To characterize electrogenic Na+,K+-ATPase activity in cultured bovine retinal pigment epithelium (RPE).

METHODS

Cultured bovine RPE cells from passages 3 through 5 were dissociated enzymatically. Na+,K+-adenosine triphosphatase (ATPase)-activated currents (Ip) were measured by using a nystatin perforated-patch recording technique under voltage- clamp conditions. In the presence of suitable blockers for known voltage-dependent Na+, K+, and Ca2+ conductances, the Ip was activated in a concentration-dependent manner by adding K to the external solution.

RESULTS

The median effective concentration (EC50) and Hill coefficient for external K+ concentration ([K+]o) were 1.06 mM and 2.55, respectively. The Ip showed no significant voltage dependency. A large outward shift of holding current was observed when [Na+]o, was removed.
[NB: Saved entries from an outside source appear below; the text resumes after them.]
(** * miniGraphics: the main loop (Common/MainLoop.cpp)

    A shallow embedding of the command-line front end of miniGraphics and
    of the paint / compose / gather pipeline it drives, as seen from one
    MPI rank.  Calls into collaborators (painter, compositor, MPI, file
    system, YAML writer) are recorded in an event trace, so that statements
    about "what is called with what" become statements about traces. *)

From Stdlib Require Import ZArith List String Ascii Bool Lia QArith.
From Stdlib Require Import DecimalString.
From Stdlib Require DecimalPos DecimalZ.
Import ListNotations.
Local Close Scope Q_scope.
Local Open Scope string_scope.
Local Open Scope Z_scope.

(** ** C strings and the C library *)

Module CLib.

(** [isspace] in the "C" locale: space, \t, \n, \v, \f, \r. *)
Definition isspace (c : ascii) : bool :=
  let n := Z.of_nat (nat_of_ascii c) in
  (n =? 32) || ((9 <=? n) && (n <=? 13)).

Definition digit_val (c : ascii) : option Z :=
  let n := Z.of_nat (nat_of_ascii c) in
  if (48 <=? n) && (n <=? 57) then Some (n - 48) else None.

Fixpoint skip_space (s : string) : string :=
  match s with
  | String c r => if isspace c then skip_space r else s
  | EmptyString => s
  end.

(** The value of the longest prefix of decimal digits ([acc] when there is
    none). *)
Fixpoint digits (s : string) (acc : Z) : Z :=
  match s with
  | String c r =>
      match digit_val c with
      | Some d => digits r (10 * acc + d)
      | None => acc
      end
  | EmptyString => acc
  end.

Definition LONG_MAX : Z := 2 ^ 63 - 1.
Definition LONG_MIN : Z := - 2 ^ 63.
Definition INT_MAX : Z := 2 ^ 31 - 1.
Definition INT_MIN : Z := - 2 ^ 31.

(** [strtol (s, NULL, 10)] on an LP64 platform: leading white space, an
    optional sign, decimal digits; out-of-range values saturate. *)
Definition strtol10 (s : string) : Z :=
  match skip_space s with
  | String "-" r => Z.max LONG_MIN (- digits r 0)
  | String "+" r => Z.min LONG_MAX (digits r 0)
  | r => Z.min LONG_MAX (digits r 0)
  end.

(** Conversion of a [long] to [int]: the low 32 bits, two's complement. *)
Definition to_int (z : Z) : Z := (z + 2 ^ 31) mod 2 ^ 32 - 2 ^ 31.

(** [atoi (s)] is [(int) strtol (s, NULL, 10)]. *)
Definition atoi (s : string) : Z := to_int (strtol10 s).

(** Decimal output of an [int], as [operator<<] prints it. *)
Definition string_of_int (z : Z) : string :=
  NilZero.string_of_int (Z.to_int z).

End CLib.

(** ** The option parser (optionparser.h), as MainLoop uses it

    Modelled from the spec: the option parser, third-party code the
    repository bundles and whose source is not part of this file's input.
    The spec leaves command-line argument parsing to this collaborator;
    the model follows the documented behaviour of the library in the way
    [MainLoop] calls it: POSIX mode (the first non-option argument ends the
    option list), no abbreviations, no single-minus long options, unlimited
    buffer; an unknown option is stored under the dummy descriptor, and a
    validator's ARG_ILLEGAL is fatal to the parse. *)

Module OptionParser.

Inductive ArgStatus := ARG_NONE | ARG_OK | ARG_IGNORE | ARG_ILLEGAL.

(** A parsed option: the index and type of its descriptor, its name as a
    C string (pointing into the argument vector) and its argument, null
    when there is none. *)
Record Option := mkOption {
  index : Z;
  type : Z;
  name : string;
  arg : option string
}.

(** A validator returns its verdict together with what it wrote to
    [std::cerr]. *)
Definition CheckArg := Option -> bool -> ArgStatus * list string.

(** The help text of a descriptor is left out: it only feeds
    [option::printUsage]. *)
Record Descriptor := mkDescriptor {
  d_index : Z;
  d_type : Z;
  shortopt : option string;
  longopt : option string;
  check_arg : CheckArg
}.

(** [option::Arg::None]. *)
Definition Arg_None : CheckArg := fun _ _ => (ARG_NONE, []).

(** The terminating descriptor [{0, 0, 0, 0, 0, 0}].  Its validator is null
    in the source and is never called: a descriptor whose [shortopt] is null
    is never selected. *)
Definition terminator : Descriptor :=
  mkDescriptor 0 0 None None Arg_None.

(** [streq (st1, st2)]: [st1] is a prefix of [st2] and what follows it in
    [st2] is the end of the string or '='. *)
Fixpoint streq (st1 st2 : string) : bool :=
  match st1 with
  | EmptyString =>
      match st2 with
      | EmptyString => true
      | String c _ => Ascii.eqb c "="
      end
  | String a r1 =>
      match st2 with
      | EmptyString => false
      | String b r2 => if Ascii.eqb a b then streq r1 r2 else false
      end
  end.

(** [instr (ch, st)]: [ch] occurs in [st]. *)
Fixpoint instr (ch : ascii) (st : string) : bool :=
  match st with
  | EmptyString => false
  | String c r => if Ascii.eqb c ch then true else instr ch r
  end.

(** The first descriptor whose [longopt] is null or matches. *)
Fixpoint find_long (usage : list Descriptor) (longopt_name : string)
  : Descriptor :=
  match usage with
  | [] => terminator
  | d :: rest =>
      match longopt d with
      | None => d
      | Some l => if streq l longopt_name then d else find_long rest longopt_name
      end
  end.

(** The first descriptor whose [shortopt] is null or contains [ch]. *)
Fixpoint find_short (usage : list Descriptor) (ch : ascii) : Descriptor :=
  match usage with
  | [] => terminator
  | d :: rest =>
      match shortopt d with
      | None => d
      | Some s => if instr ch s then d else find_short rest ch
      end
  end.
In the presence of [Na+]o, the addition of K+ to the external solution induced Ip, even when the internal solution did not contain Na+, suggesting the existence of a continuous Na+ influx across the plasma membrane in the presence of [Na+]o,. When Na+ was removed from the external and internal solutions, a transient Ip was observed, indicating that the transient Ip was activated by the intracellular residual Na+. The Ip was concentration-dependently suppressed by ouabain. The 50% inhibitory concentration (IC50) value and Hill coefficient for ouabain were 5.98 microM and 1.12, respectively.

CONCLUSIONS

The present study is the first to reported the functional properties of electrogenic Na+,K+-ATPase activity in cultured bovine RPE.